BEGIN

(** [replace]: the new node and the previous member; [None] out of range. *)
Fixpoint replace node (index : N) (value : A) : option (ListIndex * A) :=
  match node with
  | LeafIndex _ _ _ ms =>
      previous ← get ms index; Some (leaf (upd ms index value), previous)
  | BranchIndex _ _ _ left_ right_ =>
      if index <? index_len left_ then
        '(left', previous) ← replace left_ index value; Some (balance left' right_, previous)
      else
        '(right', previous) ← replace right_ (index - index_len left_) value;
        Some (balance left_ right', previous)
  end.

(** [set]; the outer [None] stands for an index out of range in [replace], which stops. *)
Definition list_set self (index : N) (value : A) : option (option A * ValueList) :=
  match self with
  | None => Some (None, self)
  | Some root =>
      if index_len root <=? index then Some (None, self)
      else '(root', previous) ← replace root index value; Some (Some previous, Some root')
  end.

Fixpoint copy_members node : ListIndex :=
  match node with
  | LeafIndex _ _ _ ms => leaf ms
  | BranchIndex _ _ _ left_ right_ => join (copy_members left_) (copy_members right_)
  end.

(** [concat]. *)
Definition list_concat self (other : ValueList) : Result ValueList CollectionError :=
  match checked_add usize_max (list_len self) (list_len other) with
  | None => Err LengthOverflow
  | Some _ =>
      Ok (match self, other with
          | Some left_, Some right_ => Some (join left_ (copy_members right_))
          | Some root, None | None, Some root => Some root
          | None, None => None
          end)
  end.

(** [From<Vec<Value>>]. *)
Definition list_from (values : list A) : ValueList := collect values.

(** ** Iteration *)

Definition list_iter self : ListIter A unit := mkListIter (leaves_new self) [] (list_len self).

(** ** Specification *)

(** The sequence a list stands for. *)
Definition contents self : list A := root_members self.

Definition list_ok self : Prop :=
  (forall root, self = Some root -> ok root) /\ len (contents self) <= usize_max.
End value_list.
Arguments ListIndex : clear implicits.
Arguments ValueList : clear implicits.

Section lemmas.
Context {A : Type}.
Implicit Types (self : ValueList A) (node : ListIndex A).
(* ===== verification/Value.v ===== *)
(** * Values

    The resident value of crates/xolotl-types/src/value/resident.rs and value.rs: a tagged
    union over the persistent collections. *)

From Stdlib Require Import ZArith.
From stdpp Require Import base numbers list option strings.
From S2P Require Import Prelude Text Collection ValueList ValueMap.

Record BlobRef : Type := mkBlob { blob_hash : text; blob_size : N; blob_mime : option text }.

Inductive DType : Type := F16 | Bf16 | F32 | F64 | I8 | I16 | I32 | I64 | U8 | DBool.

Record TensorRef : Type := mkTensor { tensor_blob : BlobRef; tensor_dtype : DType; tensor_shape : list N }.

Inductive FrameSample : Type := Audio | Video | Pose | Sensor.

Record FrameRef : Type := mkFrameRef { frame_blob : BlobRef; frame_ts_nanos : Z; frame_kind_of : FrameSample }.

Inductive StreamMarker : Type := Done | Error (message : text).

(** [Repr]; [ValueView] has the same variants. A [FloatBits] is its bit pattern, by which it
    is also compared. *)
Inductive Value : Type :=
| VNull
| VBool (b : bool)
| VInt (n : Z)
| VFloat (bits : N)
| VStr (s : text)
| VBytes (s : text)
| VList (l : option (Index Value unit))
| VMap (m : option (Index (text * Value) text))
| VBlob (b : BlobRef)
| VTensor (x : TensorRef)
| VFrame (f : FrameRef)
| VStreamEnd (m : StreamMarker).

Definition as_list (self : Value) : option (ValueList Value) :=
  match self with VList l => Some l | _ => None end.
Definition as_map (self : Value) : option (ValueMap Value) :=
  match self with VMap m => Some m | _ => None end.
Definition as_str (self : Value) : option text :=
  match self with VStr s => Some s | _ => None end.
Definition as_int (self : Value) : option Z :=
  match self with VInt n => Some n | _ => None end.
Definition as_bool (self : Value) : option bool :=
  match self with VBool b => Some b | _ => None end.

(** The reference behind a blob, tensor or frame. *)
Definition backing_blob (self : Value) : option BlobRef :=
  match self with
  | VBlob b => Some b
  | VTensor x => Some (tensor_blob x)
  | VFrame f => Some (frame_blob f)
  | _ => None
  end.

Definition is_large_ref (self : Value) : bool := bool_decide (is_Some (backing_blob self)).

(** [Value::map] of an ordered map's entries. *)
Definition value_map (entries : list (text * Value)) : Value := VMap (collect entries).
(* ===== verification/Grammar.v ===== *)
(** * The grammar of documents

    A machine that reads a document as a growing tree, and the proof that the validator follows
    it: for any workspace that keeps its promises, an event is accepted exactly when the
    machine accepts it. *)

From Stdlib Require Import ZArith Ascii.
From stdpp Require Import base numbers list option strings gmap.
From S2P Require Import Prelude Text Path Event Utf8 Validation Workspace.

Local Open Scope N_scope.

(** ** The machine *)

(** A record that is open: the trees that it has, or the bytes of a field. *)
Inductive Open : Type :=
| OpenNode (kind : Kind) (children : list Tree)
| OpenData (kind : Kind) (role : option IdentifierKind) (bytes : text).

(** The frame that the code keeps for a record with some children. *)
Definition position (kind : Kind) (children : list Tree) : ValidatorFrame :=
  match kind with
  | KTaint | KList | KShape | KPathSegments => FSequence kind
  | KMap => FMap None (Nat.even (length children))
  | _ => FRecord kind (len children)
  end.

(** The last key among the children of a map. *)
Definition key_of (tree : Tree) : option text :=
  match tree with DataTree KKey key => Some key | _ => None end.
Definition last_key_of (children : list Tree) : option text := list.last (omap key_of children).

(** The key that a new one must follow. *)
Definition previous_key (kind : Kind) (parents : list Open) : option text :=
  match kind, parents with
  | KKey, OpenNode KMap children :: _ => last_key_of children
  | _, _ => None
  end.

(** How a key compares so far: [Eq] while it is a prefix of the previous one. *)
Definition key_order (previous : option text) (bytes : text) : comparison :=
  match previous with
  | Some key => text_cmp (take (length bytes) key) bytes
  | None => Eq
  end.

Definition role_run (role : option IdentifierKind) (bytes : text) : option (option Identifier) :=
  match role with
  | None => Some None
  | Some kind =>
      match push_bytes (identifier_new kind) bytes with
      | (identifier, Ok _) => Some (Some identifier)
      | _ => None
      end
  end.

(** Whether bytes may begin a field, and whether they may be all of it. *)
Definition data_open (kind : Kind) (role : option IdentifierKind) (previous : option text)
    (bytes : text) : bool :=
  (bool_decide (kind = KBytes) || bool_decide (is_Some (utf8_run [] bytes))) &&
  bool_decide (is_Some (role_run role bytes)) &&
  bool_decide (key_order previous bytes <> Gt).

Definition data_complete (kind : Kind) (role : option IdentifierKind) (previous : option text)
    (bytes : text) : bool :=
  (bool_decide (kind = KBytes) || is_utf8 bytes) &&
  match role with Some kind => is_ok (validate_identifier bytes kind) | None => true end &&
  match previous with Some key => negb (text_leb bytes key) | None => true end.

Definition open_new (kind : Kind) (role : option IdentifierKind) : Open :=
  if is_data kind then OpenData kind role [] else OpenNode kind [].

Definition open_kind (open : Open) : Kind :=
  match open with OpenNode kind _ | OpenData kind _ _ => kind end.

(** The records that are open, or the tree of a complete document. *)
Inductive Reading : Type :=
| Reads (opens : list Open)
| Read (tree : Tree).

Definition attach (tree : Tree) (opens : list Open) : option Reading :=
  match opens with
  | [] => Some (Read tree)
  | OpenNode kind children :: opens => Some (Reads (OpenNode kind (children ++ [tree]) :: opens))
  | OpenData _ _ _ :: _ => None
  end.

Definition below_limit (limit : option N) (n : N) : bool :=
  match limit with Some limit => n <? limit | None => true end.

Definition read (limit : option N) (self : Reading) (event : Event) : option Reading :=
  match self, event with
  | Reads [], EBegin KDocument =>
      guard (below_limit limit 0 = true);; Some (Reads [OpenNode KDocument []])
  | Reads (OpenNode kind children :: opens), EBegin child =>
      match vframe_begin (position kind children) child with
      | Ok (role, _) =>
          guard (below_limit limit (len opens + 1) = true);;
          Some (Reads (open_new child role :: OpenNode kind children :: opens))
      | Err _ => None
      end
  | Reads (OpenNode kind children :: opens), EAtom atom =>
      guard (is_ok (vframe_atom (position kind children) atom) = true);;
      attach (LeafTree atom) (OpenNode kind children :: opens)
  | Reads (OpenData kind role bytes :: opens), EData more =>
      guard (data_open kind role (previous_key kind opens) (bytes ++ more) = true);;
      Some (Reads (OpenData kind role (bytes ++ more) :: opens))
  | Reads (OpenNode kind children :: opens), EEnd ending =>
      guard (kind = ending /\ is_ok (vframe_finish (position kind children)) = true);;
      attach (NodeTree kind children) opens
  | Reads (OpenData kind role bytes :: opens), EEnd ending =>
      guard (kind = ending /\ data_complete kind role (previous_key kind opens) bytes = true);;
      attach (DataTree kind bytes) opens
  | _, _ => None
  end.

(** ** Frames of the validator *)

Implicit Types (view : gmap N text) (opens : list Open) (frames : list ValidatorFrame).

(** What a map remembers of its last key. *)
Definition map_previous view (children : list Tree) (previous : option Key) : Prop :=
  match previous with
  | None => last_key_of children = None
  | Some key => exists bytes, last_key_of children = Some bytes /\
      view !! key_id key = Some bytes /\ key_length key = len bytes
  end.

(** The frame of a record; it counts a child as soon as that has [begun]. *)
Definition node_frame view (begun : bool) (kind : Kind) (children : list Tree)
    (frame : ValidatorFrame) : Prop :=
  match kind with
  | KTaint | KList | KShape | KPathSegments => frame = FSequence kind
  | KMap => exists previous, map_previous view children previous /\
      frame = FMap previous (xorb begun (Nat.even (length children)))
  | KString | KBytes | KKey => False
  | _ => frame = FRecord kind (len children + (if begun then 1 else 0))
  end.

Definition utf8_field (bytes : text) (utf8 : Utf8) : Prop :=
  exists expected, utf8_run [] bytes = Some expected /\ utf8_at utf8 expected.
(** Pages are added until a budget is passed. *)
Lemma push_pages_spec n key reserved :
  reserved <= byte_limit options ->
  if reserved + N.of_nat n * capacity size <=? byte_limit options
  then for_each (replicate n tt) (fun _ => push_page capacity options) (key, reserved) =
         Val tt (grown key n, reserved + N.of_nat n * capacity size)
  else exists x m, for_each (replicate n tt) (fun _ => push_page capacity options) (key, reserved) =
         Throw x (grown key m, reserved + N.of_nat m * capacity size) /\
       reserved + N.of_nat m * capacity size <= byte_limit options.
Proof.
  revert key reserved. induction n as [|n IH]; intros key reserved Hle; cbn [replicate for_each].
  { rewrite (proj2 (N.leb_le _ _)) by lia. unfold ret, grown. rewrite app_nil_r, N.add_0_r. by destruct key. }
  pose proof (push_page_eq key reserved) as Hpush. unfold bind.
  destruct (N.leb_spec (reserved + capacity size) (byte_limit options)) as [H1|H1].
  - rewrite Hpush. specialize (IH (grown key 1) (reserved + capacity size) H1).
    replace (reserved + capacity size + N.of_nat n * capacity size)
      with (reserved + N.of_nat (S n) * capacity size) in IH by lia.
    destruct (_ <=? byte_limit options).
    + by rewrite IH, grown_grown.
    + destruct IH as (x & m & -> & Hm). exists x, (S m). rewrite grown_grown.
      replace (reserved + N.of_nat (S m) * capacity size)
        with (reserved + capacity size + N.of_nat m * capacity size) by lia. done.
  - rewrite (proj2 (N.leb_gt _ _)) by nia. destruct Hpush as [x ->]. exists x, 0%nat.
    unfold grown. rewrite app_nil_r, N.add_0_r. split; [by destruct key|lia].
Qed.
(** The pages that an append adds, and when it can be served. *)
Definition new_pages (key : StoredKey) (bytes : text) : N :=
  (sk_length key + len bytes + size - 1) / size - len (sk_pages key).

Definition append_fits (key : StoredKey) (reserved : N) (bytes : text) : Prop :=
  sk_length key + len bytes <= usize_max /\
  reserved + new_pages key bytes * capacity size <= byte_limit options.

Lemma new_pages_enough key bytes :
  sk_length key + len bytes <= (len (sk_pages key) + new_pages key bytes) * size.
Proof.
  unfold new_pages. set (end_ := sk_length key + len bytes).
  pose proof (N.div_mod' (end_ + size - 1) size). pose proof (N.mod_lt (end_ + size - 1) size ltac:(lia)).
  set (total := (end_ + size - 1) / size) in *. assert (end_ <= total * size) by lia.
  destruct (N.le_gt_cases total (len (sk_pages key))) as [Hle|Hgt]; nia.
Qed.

END

§ Task goal:
Please copy, word for word, every line from the first line of the records through the line containing "if index <? index_len left_ then", with both of those lines included and nothing else.

§ Result below:
(** [replace]: the new node and the previous member; [None] out of range. *)
Fixpoint replace node (index : N) (value : A) : option (ListIndex * A) :=
  match node with
  | LeafIndex _ _ _ ms =>
      previous ← get ms index; Some (leaf (upd ms index value), previous)
  | BranchIndex _ _ _ left_ right_ =>
      if index <? index_len left_ then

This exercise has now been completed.